TASK STATEMENT: Pull every line with "Prelude" from the entries below.
____ INFORMATION GIVEN
(* ===== verification/CloudTheorems.v ===== *)
(** * What the cloud client guarantees

    By runs of all tasks: what goes out on a link, when the pod reconnects, when
    the lease and the tunnels live, and which frames are handled. *)

From S2P Require Import Prelude Json B64 CmdTable CmdGate Ota Worker ConnTx WsFrame CloudClient CloudLemmas.

(** ** The trace of the stack's calls *)

(** Whether the link open now is verified, and every write so far was on a
    verified link. *)
Definition trace_step (s : bool * bool) (a : act) : bool * bool :=
  let '(v, ok) := s in
  match a with
  | ActConnect | ActClose => (false, ok)
  | ActVerify f => (f =? 0, ok)
  | ActWrite _ _ => (v, ok && v)
  | ActKick => (v, ok)
  end.
Definition trace (l : list act) : bool * bool := fold_left trace_step l (false, true).
Definition verified (l : list act) : bool := fst (trace l).
Definition writes_verified (l : list act) : bool := snd (trace l).

Lemma trace_outputs l : Forall (fun a => is_output a = true) l -> forall v ok, (v = true \/ l = []) ->
  fold_left trace_step l (v, ok) = (v, ok).
Proof.
  induction 1 as [|a l Ha _ IH]; intros v ok Hv; cbn [fold_left]; [done|]. destruct Hv as [->|]; [|done].
  destruct a; try done; cbn [trace_step]; rewrite ?andb_true_r; apply IH; by left.
Qed.
(* ===== verification/NetUtil.v ===== *)
(** * The net task's small state machines
    ([net_reload.c], [net_route.c], [net_dhcp.c], [net_call_sync] of [net_server.c])

    Reloads asked for by a settings command, the outbound interface, the DHCP
    state machine, and calls handed to the net task. Where two tasks share
    variables, a step is one access. *)

From S2P Require Import Prelude.

(** ** Reloads after a reply *)

Abbreviation NET_RELOAD_CLOUD := 1.
Abbreviation NET_RELOAD_WIFI := 2.
Abbreviation NET_RELOAD_SETTLE_MS := 20.
Abbreviation NET_RELOAD_MAX_WAIT_MS := 1000.

Record reload_t := Reload { s_bits : Z; s_req_seq : Z; s_req_ms : Z; s_commit_seq : Z; s_commit_ms : Z; s_taken_seq : Z }.
Definition reload_init : reload_t := Reload 0 0 0 0 0 0.

(** The three parts of a request: the clock, the bits, the sequence number. *)
Definition request_clock (r : reload_t) (now : Z) : reload_t :=
  if s_req_seq r =? s_taken_seq r then {| r with s_req_ms := now |} else r.
Definition request_bits (r : reload_t) (bits : Z) : reload_t := {| r with s_bits := bits |}.
Definition request_seq (r : reload_t) : reload_t := {| r with s_req_seq := u32 (s_req_seq r + 1) |}.

Definition net_reload_request (r : reload_t) (what now : Z) : reload_t :=
  if what =? 0 then r else let r := request_clock r now in request_seq (request_bits r (Z.lor (s_bits r) what)).

Definition net_reload_commit (r : reload_t) (now : Z) : reload_t :=
  if (s_req_seq r =? s_taken_seq r) || (s_req_seq r =? s_commit_seq r) then r
  else {| r with s_commit_ms := now; s_commit_seq := s_req_seq r |}.
(** A segment lwIP delivers is handed to the worker whole, in order and in pieces
    of at most 1536 bytes, or refused with nothing handed over (lwIP keeps it and
    delivers it again), or the connection is closed on both sides: whatever the other
    tasks do to the queue meanwhile, the upload is never cut silently. Without them it
    is never closed. *)
Theorem srv_recv_whole (st : net_t D) (data : list Z) :
  WorkerTheorems.inv (worker st) ->
  let '(st', r) := srv_recv st id (Some data) ERR_OK meanwhile in
  match r with
  | RvOk => exists chunks, hist_ok (zid id) (worker st) (worker st') (map CB chunks) /\ concat chunks = data /\ Forall (fun c => (length c <= 1536)%nat) chunks
  | RvMem => worker st' = worker st /\ conn_pcb (conn st' id) = conn_pcb (conn st id)
  | RvAbrt => exists chunks, hist_ok (zid id) (worker st) (worker st') (map CB chunks ++ [CT]) /\ concat chunks `prefix_of` data /\ conn_pcb (conn st' id) = false
  | _ => False
  end /\
  ((forall k, others k = []) -> pend (s_parked (worker st)) (zid id) = 0 -> r <> RvAbrt).
Proof.
  intros Hi. unfold srv_recv. change (negb (ERR_OK =? ERR_OK)) with false. cbv iota. destruct (hw_worker_can_accept (worker st) (length data)) eqn:Ea; cbn [negb].
  2:{ split; [|done]. split; [done|]. destruct (Nat.lt_ge_cases id (length (conns st))) as [Hl|Hg].
      - by rewrite conn_set_eq.
      - unfold set_conn. rewrite list_insert_ge by lia. done. }
  pose proof (segs_ok (length data) 0 (worker st) data Hi ltac:(lia)) as S.
  pose proof (fun E P => segs_room (length data) 0 (worker st) data E P ltac:(lia) (can_accept_room _ _ Ea (proj2 (proj2 Hi)))) as R.
  destruct (submit_segs meanwhile (length data) 0 (worker st) id data) as [w ok]. destruct S as (Hi' & chunks & Hh & Hs & Hc). cbn [snd] in R. destruct ok.
  - split; [|done]. by exists chunks.
  - split; [|intros E P; by specialize (R E P)]. exists chunks. split_and!; [|done|apply detach_gone].
    destruct (step_ok dispatch reply_cap (zid id) w (OpClosed (zid id)) Hi' id_range) as [_ Hh2]. cbn [wstep accepted] in Hh2. rewrite Z.eqb_refl in Hh2.
    assert (Ew : worker (nlog (NAbortConn id) (conn_detach (submit_closed (set_worker w st) id) id)) = hw_worker_submit_closed w (zid id))
      by (unfold conn_detach; by destruct (conn_tls _)).
    rewrite Ew. exact (hist_trans _ _ _ _ (map CB chunks) [CT] Hh Hh2).
Qed.
End inbound.

Section outbound.
Context `{FlashDev D}.
Variable sndbuf : nat -> Z.
Variable tcp_write_ok : nat -> bool.
(** [altcp_sndbuf] is a 16-bit count. *)
Hypothesis sndbuf_u16 : forall n, 0 <= sndbuf n < 65536.
Implicit Types (st : net_t D).

Abbreviation rings_at st := (rings (cloud st)).

(** What a trace hands to lwIP on one connection. *)
Definition sent1 (id : nat) (a : nact) : list Z := match a with NWrite id' bytes true => if (id' =? id)%nat then bytes else [] | _ => [] end.
Definition sent (id : nat) (acts : list nact) : list Z := concat (map (sent1 id) acts).

Lemma sent_app id l1 l2 : sent id (l1 ++ l2) = sent id l1 ++ sent id l2.
Proof. unfold sent. by rewrite map_app, concat_app. Qed.

(** lwIP's last answer was that it takes no more. *)
Definition refused (st' : net_t D) : Prop := (exists n, calls st' = S n /\ (sndbuf n = 0 \/ tcp_write_ok n = false)).

(** One connection's progress: the bytes left are those that were not written. *)
Definition progress (st st' : net_t D) (id : nat) : Prop :=
  rings_ok (rings_at st') /\ (forall c, c <> zid id -> ring_of (rings_at st') c = ring_of (rings_at st) c) /\
  exists acts, nacts st' = nacts st ++ acts /\ (forall id', id' <> id -> sent id' acts = []) /\
    forall r, ring_of (rings_at st) (zid id) = Some r ->
      exists r', ring_of (rings_at st') (zid id) = Some r' /\ fifo r = sent id acts ++ fifo r'.

Lemma progress_refl st id : rings_ok (rings_at st) -> progress st st id.
Proof. intros Hr. split_and!; [done|done|]. exists []. split_and!; [by rewrite app_nil_r|done|]. intros r E. by exists r. Qed.

Lemma progress_trans st1 st2 st3 id : progress st1 st2 id -> progress st2 st3 id -> progress st1 st3 id.
Proof.
  intros (_ & N1 & l1 & E1 & O1 & P1) (R2 & N2 & l2 & E2 & O2 & P2). split_and!; [done|intros c Hc; by rewrite N2, N1|].
  exists (l1 ++ l2). split_and!; [by rewrite E2, E1, app_assoc|intros id' Hne; by rewrite sent_app, O1, O2|].
  intros r Er. destruct (P1 r Er) as (r1 & Er1 & F1). destruct (P2 r1 Er1) as (r2 & Er2 & F2). exists r2. split; [done|]. by rewrite F1, F2, sent_app, app_assoc.
Qed.
(** The write's two feeds. *)
Lemma write_cycles (st : swd_t (pins T)) pre dr t ta idle data :
  s_turnaround st = Z.of_nat ta -> s_idle st = Z.of_nat idle -> (1 <= ta <= 4)%nat -> (idle <= 255)%nat ->
  forallb is_wire pre = true -> samples_of pre = O -> (length pre <= 17)%nat -> at_ dr t [] (bb_run (clear (gw st)) pre) ->
  exists st', transfer_write st (w_release pre) data =
    (let '(t1, s) := sample_n (ta + 3) t in (st', num (sub ta 3 s), 0)) /\
    tgt (gw st') = (let '(t1, s) := sample_n (ta + 3) t in let ack := num (sub ta 3 s) in let word := low_bits 32 data in
      cycles t1 (if ack =? SWD_ACK_OK then repeat None ta ++ map Some (word ++ [parity word]) ++ repeat (Some false) idle
                 else if (ack =? SWD_ACK_WAIT) || (ack =? SWD_ACK_FAULT) then repeat None ta ++ repeat (Some false) (if s_data_phase st then 33 else 0)
                 else repeat None (ta + 33))) /\ st' = set_gw (gw st') st.
Proof.
  intros Eta Eid Hta Hid Hw Hs Hl Hp. unfold transfer_write. rewrite Eta, !Nat2Z.id. cbv zeta. set (w := Nat.iter _ w_read_bit _).
  assert (Ew : w = pre ++ [C_o] ++ times (ta + 3) read_bytes).
  { unfold w. pose proof (emits_app _ _ _ _ (emits_byte C_o) (emits_iter (ta + 3) _ _ emits_read) pre) as E. rewrite !length_app, !times_length in E. apply E. cbn. lia. }
  clearbody w. pose proof (sample_n_length (ta + 3) t) as Hn.
  assert (Hat : at_ false (fst (sample_n (ta + 3) t)) (map ascii (snd (sample_n (ta + 3) t))) (bb_run (clear (gw st)) w)).
  { rewrite Ew, !bb_run_app. apply run_release in Hp. pose proof (run_reads (ta + 3) _ _ _ Hp) as Hr. by destruct (sample_n (ta + 3) t) as [t1 s]. }
  destruct (feed_at st w 64 ltac:(rewrite Ew; wired; by rewrite Hw) ltac:(rewrite Ew; wired; lia) _ _ _ Hat) as (st1 & E & Ed & Et & Es).
  rewrite E. destruct (sample_n (ta + 3) t) as [t1 s]. cbn [fst snd] in *. rewrite !length_map, Hn.
  destruct (Nat.ltb_spec (ta + 3) (ta + 3)); [lia|]. rewrite ack_ascii by lia. set (ack := num (sub ta 3 s)). clearbody ack.
  match goal with |- context [swd_feed st1 ?x 0] => set (w2 := x) end.
  assert (Hdp : s_data_phase st1 = s_data_phase st) by (by rewrite Es). assert (Hid1 : Z.to_nat (s_idle st1) = idle) by (rewrite Es; cbn; by rewrite Eid, Nat2Z.id).
  assert (H2 : exists bs, w2 = bs /\ forallb is_wire bs = true /\ samples_of bs = O /\ at_ true (cycles t1 (if ack =? SWD_ACK_OK then repeat None ta ++ map Some (low_bits 32 data ++ [parity (low_bits 32 data)]) ++ repeat (Some false) idle
                 else if (ack =? SWD_ACK_WAIT) || (ack =? SWD_ACK_FAULT) then repeat None ta ++ repeat (Some false) (if s_data_phase st then 33 else 0)
                 else repeat None (ta + 33))) [] (bb_run (clear (gw st1)) bs)).
  { assert (Hz : at_ false t1 [] (clear (gw st1))) by (by split_and!). clear Hat E. unfold w2. rewrite Hdp, Hid1. destruct (ack =? SWD_ACK_OK); [|destruct (_ || _)].
    - exists (data_bytes ta idle data). split_and!; [apply data_emitted; lia|unfold data_bytes; destruct (parity _); by wired|unfold data_bytes; destruct (parity _); wired; lia|].
      unfold data_bytes. rewrite !bb_run_app, map_app, !cycles_app. apply (run_clocks ta) in Hz. apply run_drive in Hz. apply (run_bits (low_bits 32 data)) in Hz.
      apply (run_bits [parity (low_bits 32 data)]) in Hz. apply (run_clocks idle) in Hz. cbn [map concat] in Hz. rewrite app_nil_r in Hz. exact Hz.
    - exists (times ta clock_bytes ++ [C_O] ++ times (if s_data_phase st then 33 else 0) clock_bytes). split_and!; [|wired; done|wired; lia|].
      + destruct (s_data_phase st).
        * pose proof (emits_app _ _ _ _ (emits_app _ _ _ _ (emits_iter ta _ _ emits_clock) (emits_byte C_O)) (emits_iter 33 _ _ emits_clock) []) as E. rewrite !length_app, !times_length, <- !app_assoc in E. apply E. cbn. lia.
        * pose proof (emits_app _ _ _ _ (emits_iter ta _ _ emits_clock) (emits_byte C_O) []) as E. rewrite !length_app, !times_length in E. apply E. cbn. lia.
      + rewrite !bb_run_app, !cycles_app. apply (run_clocks ta) in Hz. apply run_drive in Hz. by apply (run_clocks (if s_data_phase st then 33 else 0)) in Hz.
    - exists (times (ta + 33) clock_bytes ++ [C_O]). split_and!; [|wired; done|wired; lia|].
      + pose proof (emits_app _ _ _ _ (emits_iter (ta + 33) _ _ emits_clock) (emits_byte C_O) []) as E. rewrite !length_app, !times_length in E. apply E. cbn. lia.
      + rewrite !bb_run_app. apply (run_clocks (ta + 33)) in Hz. by apply run_drive in Hz. }
  destruct H2 as (bs & -> & Hb1 & Hb2 & Hat2). destruct (feed_at st1 bs 0 Hb1 ltac:(lia) _ _ _ Hat2) as (st2 & E2 & _ & Et2 & Es2).
  exists st2. rewrite E2. cbn [fst]. split_and!; [done|done|]. rewrite Es2, Es. done.
Qed.
Lemma rq_hello m now b : rq (on_hello derive_secret m now b) = rq (if negb (seen b) || negb (bool_decide (m_src m = mac b)) then new_bridge derive_secret m now b else b).
Proof.
  unfold on_hello. match goal with |- context [if ?c then new_bridge ?d m now b else b] => set (b1 := if c then new_bridge d m now b else b) end. clearbody b1. set (b2 := update_state _ _ _). assert (E2 : rq b2 = rq b1) by (unfold b2; rewrite rq_update, rq_nonce; done).
  clearbody b2. cbv zeta. set (b3 := set_info _ b2). assert (E3 : rq b3 = rq b1) by (rewrite <- E2; done). clearbody b3.
  destruct (negb _); [by rewrite <- E3|]. destruct (bwp_find _ _) as [v|]; [|done]. destruct (_ =? _)%nat; [|done]. by rewrite rq_learn.
Qed.

Lemma new_bridge_quiet m now b : let b' := new_bridge derive_secret m now b in sent b' = sent b /\ pod_mac b' = pod_mac b /\ mac b' = m_src m /\ ~ pending b'.
Proof.
  unfold new_bridge, forget_bridge. cbv zeta. cbn [sent pod_mac mac]. unfold pending. cbn [req_state set_info set_reply finish].
  destruct (bool_decide (req_state b = WB_REQ_PENDING)) eqn:E; cbn [sent pod_mac mac req_state finish set_reply req_internal].
  - split_and!; try done. by destruct (req_internal b).
  - apply bool_decide_eq_false in E. done.
Qed.

Lemma hello_shape m now b : length (m_src m) = 6%nat -> shape b (on_hello derive_secret m now b).
Proof.
  intros Hl. pose proof (rq_hello m now b) as E. destruct (negb (seen b) || _); [|by apply quiet_rq].
  destruct (new_bridge_quiet m now b) as (H1 & H2 & H3 & H4). unfold rq in E. apply shape_quiet; [congruence..|right; congruence|].
  intros Hp. exfalso. apply H4. unfold pending in *. congruence.
Qed.

Lemma resend_shape r now b b1 : rq b1 = rq b -> pending b -> (req_tries b1 < WB_TRIES \/ req_resynced b1 = false /\ r = true) -> shape b (resend r now b1).
Proof.
  intros E Hp Hc. unfold resend. apply (shape_again _ _ _ r); [|done|].
  - unfold rq, pending in *. cbn [sent req_state req_signed req_type req_tries req_resynced pod_mac mac]. congruence.
  - unfold rq in E. replace (req_tries b) with (req_tries b1) by congruence. by replace (req_resynced b) with (req_resynced b1) by congruence.
Qed.

Lemma reply_shape m frame now b : pending b -> shape b (on_reply m frame now b).
Proof.
  intros Hp. unfold on_reply. set (r := default _ _). set (chk := req_signed b && _). destruct (chk && _); [by apply quiet_rq|].
  match goal with |- context [if chk then ?x else b] => set (b1 := if chk then x else b) end. assert (E1 : rq b1 = rq b) by (unfold b1; by destruct chk). clearbody b1.
  assert (A : forall b2, rq b2 = rq b1 -> shape b (answer m r b2)) by (intros b2 E2; apply rq_answer; [congruence|done]).
  destruct (r =? BWP_E_AUTH).
  { unfold on_auth_refusal. destruct (match bwp_find (m_body m) BWP_T_NONCE with Some _ => _ | None => _ end) as [v|].
    - cbn [req_tries req_resynced]. destruct ((req_tries b1 <? WB_TRIES) || negb (req_resynced b1)) eqn:Et; [|by apply A].
      apply resend_shape; [exact E1|done|]. apply orb_true_iff in Et. cbn [req_tries req_resynced].
      destruct (Z.ltb_spec (req_tries b1) WB_TRIES) as [|]; [by left|]. right. destruct Et as [|Et]; [done|]. split; [by apply negb_true_iff|by apply Z.leb_le].
    - destruct (bwp_get_u32 _ _) as [c|]; [|by apply A]. destruct (req_resynced b1) eqn:Er; cbn [negb]; [by apply A|].
      apply resend_shape; [rewrite <- E1; unfold rq; by rewrite Er|done|]. by right. }
  repeat (match goal with |- context [r =? ?x] => destruct (r =? x) end; [apply A; try done; apply rq_on_ok|]). by apply A.
Qed.

Lemma rx_shape frame now b : shape b (wb_rx derive_secret frame now b).
Proof.
  unfold wb_rx. destruct (bwp_parse frame) as [[] [m|]] eqn:P; try by apply quiet_rq. destruct (negb _ && _); [by apply quiet_rq|].
  destruct (_ =? BWP_HELLO); [apply hello_shape; by eapply parse_src|]. destruct (_ || _); [by apply quiet_rq|].
  destruct (m_seq m =? 0).
  - destruct (_ =? _); [|by apply quiet_rq]. apply quiet_rq. exact (rq_update _ now b).
  - destruct (bool_decide (req_state b = WB_REQ_PENDING)) eqn:Ep; cbn [andb]; [|by apply quiet_rq]. apply bool_decide_eq_true in Ep.
    destruct (_ && _); [by apply reply_shape|by apply quiet_rq].
Qed.

Lemma start_shape type tlvs t i now b b0 : rq b0 = rq b -> ~ pending b -> (bridge_paired b0 = false -> unsigned_type type) -> shape b (start_req type tlvs t i now b0).
Proof.
  intros E Hp Hu. unfold start_req. apply (shape_fresh _ _ _ type (bridge_paired b0)); [|done|done]. unfold rq in *. cbn. congruence.
Qed.

Lemma not_idle b : req_state b = WB_REQ_IDLE -> ~ pending b.
Proof. unfold pending. congruence. Qed.

Lemma finish_shape b r : shape b (finish WB_REQ_TIMEOUT (set_reply r b)).
Proof. apply shape_quiet; [done|done|by left|]. unfold pending, finish. cbn [req_state req_internal set_reply]. by destruct (req_internal b). Qed.

Lemma poll_shape now b : shape b (wb_poll now b).
Proof.
  unfold wb_poll. destruct (bool_decide (req_state b = WB_REQ_PENDING)) eqn:Ep.
  { apply bool_decide_eq_true in Ep. destruct (negb _); [apply finish_shape|]. destruct (elapsed _ _ _); [|by apply quiet_rq].
    destruct (Z.ltb_spec (req_tries b) WB_TRIES); [|apply finish_shape]. apply (shape_again _ _ _ (req_resynced b)); [unfold rq; by rewrite Ep|done|by left]. }
  destruct (bool_decide (req_state b = WB_REQ_IDLE)) eqn:Ei; cbn [negb orb]; [|by apply quiet_rq]. apply bool_decide_eq_true, not_idle in Ei.
  destruct (_ || _); [by apply quiet_rq|]. destruct (bridge_paired b) eqn:Eb; cbn [negb].
  - destruct (_ && _); [|by apply quiet_rq]. apply start_shape; [done|done|]. unfold bridge_paired in *. cbn [info]. congruence.
  - destruct (_ <=? _); [|by apply quiet_rq]. apply start_shape; [done|done|]. intros _. by left.
Qed.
________
RESPONSE BOX:
From S2P Require Import Prelude Json B64 CmdTable CmdGate Ota Worker ConnTx WsFrame CloudClient CloudLemmas.
From S2P Require Import Prelude.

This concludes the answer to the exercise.